##### Source material #####

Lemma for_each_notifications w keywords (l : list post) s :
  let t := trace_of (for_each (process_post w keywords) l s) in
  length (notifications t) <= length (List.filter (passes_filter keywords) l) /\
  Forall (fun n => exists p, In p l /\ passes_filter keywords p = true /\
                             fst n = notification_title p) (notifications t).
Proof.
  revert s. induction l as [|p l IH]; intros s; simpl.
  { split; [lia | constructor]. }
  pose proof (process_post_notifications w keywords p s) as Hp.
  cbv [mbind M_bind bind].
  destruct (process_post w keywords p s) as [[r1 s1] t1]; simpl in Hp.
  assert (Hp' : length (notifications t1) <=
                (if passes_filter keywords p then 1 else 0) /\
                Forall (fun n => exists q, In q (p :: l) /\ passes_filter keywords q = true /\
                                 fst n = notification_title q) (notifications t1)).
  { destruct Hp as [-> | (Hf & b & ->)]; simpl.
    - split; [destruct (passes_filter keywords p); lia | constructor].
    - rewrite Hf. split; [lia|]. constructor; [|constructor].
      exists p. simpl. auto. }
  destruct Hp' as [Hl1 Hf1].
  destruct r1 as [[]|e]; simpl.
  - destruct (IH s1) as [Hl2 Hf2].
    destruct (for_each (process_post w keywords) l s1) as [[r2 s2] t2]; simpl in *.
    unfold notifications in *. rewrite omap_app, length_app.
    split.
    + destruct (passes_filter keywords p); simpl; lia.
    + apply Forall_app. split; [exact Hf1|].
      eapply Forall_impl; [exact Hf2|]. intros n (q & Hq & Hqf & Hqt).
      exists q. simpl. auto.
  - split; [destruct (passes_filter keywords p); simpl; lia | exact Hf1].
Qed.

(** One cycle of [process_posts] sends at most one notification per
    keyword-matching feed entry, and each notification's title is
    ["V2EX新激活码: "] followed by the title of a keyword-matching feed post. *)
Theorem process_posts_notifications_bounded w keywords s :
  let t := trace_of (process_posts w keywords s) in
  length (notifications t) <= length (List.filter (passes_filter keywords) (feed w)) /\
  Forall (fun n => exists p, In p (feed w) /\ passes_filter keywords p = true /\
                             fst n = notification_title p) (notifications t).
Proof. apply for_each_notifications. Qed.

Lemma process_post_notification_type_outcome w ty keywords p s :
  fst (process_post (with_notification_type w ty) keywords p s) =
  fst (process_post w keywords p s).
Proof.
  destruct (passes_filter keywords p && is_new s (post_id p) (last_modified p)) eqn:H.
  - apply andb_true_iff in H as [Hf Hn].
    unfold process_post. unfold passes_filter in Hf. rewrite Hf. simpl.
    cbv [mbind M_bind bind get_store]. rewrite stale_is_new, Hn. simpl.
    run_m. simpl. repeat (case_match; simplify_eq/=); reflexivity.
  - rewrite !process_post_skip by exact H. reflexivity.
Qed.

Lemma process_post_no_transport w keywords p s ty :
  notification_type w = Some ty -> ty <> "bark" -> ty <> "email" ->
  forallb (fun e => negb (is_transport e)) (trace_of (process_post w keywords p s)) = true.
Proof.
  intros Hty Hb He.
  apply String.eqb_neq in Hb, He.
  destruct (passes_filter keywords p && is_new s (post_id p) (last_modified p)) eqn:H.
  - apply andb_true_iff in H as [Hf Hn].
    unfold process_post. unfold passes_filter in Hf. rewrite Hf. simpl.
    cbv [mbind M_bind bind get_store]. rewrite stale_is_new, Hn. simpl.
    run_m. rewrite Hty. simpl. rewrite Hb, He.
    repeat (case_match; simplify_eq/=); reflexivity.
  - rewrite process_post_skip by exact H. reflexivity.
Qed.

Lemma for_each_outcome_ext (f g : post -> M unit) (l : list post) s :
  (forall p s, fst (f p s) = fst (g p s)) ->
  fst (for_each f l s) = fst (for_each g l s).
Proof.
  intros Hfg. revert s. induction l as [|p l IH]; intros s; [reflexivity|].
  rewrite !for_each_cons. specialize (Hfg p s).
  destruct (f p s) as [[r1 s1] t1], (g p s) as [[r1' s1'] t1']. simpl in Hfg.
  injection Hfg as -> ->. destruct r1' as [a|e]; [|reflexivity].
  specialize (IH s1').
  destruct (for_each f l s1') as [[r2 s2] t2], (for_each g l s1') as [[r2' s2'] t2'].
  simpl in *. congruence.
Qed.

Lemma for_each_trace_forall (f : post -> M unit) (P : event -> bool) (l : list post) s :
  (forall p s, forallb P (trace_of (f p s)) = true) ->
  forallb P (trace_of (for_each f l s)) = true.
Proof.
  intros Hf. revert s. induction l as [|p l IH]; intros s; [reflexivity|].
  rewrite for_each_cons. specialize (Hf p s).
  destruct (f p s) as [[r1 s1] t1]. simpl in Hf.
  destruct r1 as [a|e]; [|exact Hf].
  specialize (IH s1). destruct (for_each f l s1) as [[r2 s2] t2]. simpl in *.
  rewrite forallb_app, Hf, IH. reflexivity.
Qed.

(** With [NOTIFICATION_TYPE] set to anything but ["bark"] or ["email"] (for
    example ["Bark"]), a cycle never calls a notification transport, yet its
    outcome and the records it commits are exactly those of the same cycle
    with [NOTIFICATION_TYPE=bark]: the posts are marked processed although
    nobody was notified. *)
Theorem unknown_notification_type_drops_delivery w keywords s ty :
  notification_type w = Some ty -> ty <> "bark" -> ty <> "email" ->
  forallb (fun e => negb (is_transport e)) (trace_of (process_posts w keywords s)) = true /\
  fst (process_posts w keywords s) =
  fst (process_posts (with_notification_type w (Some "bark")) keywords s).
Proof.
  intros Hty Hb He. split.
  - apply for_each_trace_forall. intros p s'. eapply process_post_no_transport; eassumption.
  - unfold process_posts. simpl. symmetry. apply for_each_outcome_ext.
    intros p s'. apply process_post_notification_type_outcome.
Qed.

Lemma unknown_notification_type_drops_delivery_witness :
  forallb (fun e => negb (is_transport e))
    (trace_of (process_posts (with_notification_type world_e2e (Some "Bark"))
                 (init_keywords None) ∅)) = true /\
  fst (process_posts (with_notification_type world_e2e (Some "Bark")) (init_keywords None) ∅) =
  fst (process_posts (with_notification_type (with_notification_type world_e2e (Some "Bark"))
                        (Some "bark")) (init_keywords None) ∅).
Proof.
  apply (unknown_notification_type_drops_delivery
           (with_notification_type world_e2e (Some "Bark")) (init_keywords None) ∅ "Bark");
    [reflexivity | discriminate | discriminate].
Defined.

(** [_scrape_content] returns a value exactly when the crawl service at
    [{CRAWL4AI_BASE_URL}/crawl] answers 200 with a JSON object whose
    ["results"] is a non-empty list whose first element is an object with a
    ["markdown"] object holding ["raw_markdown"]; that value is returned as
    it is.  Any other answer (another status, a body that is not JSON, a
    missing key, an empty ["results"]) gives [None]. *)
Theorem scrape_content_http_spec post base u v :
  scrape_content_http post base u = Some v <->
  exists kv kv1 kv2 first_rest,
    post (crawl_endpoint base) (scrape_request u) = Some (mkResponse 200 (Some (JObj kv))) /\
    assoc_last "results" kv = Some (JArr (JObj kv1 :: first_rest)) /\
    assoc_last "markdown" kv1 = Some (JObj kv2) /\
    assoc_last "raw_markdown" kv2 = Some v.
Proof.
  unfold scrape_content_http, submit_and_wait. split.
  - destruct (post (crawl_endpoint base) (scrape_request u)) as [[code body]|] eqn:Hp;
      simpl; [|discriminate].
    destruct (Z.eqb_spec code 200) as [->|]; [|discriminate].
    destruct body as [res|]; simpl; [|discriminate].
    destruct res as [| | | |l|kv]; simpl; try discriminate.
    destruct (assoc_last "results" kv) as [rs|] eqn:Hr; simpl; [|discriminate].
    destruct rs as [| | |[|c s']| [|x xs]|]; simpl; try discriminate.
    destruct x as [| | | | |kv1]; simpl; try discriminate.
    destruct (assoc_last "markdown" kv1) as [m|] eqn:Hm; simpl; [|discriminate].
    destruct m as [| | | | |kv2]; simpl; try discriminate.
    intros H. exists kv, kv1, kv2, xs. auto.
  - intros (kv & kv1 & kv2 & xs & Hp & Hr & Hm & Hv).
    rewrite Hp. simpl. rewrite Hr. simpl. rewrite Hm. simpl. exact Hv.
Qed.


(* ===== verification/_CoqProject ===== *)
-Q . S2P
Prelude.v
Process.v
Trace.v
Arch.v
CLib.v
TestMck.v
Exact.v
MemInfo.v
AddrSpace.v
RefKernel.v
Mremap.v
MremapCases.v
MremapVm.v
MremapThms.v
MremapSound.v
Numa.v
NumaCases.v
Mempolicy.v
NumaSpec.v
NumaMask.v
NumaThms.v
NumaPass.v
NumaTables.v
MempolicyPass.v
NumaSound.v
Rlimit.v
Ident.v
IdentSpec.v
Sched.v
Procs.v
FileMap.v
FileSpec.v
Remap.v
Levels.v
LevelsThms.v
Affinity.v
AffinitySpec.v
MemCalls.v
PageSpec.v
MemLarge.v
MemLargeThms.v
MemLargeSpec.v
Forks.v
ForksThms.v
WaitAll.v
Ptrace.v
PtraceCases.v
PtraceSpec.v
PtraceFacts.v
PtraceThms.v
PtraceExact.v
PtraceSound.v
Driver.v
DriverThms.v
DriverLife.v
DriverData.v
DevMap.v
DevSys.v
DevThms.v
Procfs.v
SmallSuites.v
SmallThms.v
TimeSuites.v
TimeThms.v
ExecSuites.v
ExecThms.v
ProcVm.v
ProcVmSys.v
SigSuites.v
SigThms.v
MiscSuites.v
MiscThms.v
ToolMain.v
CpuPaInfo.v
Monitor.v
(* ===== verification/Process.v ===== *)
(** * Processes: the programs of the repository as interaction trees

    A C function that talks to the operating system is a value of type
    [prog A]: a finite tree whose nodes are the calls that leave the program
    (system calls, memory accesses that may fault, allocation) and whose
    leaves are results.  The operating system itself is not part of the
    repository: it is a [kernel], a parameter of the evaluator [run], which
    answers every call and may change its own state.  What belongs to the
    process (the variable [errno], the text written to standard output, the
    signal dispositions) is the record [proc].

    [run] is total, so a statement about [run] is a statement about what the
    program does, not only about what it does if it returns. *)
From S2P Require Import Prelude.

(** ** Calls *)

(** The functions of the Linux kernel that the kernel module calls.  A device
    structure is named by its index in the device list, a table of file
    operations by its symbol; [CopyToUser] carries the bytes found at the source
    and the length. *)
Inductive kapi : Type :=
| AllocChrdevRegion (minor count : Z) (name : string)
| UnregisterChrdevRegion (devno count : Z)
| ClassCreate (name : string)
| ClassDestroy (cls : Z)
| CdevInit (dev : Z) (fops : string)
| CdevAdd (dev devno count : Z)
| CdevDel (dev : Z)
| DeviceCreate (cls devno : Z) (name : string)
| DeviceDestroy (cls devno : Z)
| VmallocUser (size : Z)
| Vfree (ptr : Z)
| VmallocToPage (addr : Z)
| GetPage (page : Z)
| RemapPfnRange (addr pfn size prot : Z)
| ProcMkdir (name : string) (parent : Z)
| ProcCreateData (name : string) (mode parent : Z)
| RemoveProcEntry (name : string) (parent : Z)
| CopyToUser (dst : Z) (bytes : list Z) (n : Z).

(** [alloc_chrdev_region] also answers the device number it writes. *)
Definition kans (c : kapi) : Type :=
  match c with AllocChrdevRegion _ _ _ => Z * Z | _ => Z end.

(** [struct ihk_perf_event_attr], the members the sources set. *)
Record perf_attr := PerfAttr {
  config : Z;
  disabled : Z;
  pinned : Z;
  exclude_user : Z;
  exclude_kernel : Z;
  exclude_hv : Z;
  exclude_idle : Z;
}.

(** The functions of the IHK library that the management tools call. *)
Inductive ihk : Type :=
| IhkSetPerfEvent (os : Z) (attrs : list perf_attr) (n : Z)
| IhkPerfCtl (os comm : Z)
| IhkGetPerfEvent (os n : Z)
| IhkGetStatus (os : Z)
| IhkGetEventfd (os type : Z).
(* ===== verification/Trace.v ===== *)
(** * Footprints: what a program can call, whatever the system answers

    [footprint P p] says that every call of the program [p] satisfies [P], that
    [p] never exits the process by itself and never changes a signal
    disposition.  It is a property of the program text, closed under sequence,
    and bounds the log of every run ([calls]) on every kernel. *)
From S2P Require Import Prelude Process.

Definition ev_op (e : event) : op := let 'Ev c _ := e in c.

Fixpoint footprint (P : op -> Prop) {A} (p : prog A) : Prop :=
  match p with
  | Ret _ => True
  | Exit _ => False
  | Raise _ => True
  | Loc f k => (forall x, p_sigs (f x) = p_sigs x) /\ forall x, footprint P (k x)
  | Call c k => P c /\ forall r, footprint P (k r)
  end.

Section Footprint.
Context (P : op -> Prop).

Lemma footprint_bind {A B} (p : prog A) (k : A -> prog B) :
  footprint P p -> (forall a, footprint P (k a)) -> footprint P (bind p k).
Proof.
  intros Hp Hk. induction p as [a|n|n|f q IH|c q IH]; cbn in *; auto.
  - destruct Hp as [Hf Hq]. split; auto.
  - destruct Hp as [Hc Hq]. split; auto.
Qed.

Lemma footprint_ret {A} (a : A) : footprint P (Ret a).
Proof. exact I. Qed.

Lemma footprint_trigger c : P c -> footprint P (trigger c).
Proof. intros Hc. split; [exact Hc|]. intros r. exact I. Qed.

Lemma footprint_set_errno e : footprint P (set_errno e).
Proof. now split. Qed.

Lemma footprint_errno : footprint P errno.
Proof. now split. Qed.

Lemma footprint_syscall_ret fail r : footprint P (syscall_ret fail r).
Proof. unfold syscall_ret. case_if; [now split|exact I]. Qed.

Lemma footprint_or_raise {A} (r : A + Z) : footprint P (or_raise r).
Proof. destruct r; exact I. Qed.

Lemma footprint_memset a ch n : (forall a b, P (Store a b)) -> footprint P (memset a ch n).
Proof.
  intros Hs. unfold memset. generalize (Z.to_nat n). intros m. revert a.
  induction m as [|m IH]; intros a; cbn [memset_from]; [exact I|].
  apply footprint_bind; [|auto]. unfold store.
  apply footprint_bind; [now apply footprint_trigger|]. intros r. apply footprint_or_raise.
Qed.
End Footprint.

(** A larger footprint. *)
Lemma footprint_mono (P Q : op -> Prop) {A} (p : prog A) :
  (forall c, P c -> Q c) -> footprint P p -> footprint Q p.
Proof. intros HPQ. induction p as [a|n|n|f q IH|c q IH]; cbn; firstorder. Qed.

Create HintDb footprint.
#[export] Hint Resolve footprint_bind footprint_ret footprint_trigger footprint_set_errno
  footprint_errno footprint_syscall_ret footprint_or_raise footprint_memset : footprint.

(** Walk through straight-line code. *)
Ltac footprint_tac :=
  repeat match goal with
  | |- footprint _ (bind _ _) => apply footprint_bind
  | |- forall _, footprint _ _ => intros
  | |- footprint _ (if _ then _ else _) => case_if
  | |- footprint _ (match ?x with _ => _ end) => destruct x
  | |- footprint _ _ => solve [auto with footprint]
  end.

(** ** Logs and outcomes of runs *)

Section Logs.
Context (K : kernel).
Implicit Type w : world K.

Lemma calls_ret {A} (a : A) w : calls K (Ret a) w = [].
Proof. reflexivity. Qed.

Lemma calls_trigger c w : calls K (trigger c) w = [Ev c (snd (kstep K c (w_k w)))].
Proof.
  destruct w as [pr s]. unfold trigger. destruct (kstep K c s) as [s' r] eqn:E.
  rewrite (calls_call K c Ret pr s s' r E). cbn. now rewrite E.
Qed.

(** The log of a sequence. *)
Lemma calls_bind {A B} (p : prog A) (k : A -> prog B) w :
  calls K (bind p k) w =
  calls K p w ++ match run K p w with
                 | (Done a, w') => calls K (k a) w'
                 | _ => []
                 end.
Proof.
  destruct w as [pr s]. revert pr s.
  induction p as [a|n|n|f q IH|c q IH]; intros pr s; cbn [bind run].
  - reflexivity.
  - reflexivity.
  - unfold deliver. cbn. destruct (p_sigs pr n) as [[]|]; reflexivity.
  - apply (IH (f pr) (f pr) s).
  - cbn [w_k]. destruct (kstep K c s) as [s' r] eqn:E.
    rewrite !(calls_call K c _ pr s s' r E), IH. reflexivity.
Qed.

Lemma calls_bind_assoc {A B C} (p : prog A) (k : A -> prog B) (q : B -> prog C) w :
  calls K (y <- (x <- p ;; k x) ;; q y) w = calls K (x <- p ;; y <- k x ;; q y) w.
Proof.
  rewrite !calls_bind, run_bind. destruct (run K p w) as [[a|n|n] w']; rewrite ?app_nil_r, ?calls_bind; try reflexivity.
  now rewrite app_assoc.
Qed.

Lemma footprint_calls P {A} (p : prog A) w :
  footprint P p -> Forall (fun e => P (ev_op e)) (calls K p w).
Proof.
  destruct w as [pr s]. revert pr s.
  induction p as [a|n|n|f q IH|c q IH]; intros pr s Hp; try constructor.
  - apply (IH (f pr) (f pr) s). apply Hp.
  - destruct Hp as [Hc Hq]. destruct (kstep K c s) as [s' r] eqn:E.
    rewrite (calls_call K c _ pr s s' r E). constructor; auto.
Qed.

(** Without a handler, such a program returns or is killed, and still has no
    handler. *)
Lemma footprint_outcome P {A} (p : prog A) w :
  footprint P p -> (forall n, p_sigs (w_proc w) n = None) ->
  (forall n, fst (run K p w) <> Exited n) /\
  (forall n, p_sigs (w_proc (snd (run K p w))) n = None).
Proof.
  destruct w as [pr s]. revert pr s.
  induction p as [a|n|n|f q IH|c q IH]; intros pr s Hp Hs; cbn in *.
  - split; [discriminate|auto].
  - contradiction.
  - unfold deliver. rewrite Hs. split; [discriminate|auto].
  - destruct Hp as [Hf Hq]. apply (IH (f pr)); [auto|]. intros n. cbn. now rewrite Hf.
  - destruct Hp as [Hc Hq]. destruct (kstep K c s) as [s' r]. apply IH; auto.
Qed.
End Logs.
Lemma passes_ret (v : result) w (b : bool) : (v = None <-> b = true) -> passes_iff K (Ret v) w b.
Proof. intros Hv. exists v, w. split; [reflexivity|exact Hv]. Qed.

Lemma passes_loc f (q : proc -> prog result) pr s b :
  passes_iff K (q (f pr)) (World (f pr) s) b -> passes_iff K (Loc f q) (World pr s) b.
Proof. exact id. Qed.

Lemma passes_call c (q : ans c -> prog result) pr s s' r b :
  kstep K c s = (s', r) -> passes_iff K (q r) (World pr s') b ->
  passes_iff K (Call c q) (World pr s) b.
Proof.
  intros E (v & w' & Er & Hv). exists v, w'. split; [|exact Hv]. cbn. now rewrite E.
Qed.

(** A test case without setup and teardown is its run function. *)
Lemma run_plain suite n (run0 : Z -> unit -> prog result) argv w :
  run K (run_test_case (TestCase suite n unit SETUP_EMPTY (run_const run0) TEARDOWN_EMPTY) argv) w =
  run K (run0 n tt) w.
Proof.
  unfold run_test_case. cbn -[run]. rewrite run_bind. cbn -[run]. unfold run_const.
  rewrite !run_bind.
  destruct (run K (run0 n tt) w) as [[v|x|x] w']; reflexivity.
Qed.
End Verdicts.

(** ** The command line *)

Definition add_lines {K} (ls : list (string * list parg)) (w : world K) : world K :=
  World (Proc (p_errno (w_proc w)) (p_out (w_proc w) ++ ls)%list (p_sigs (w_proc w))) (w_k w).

#####

Count the lines of the data that include the string "argv", and give only that number.

2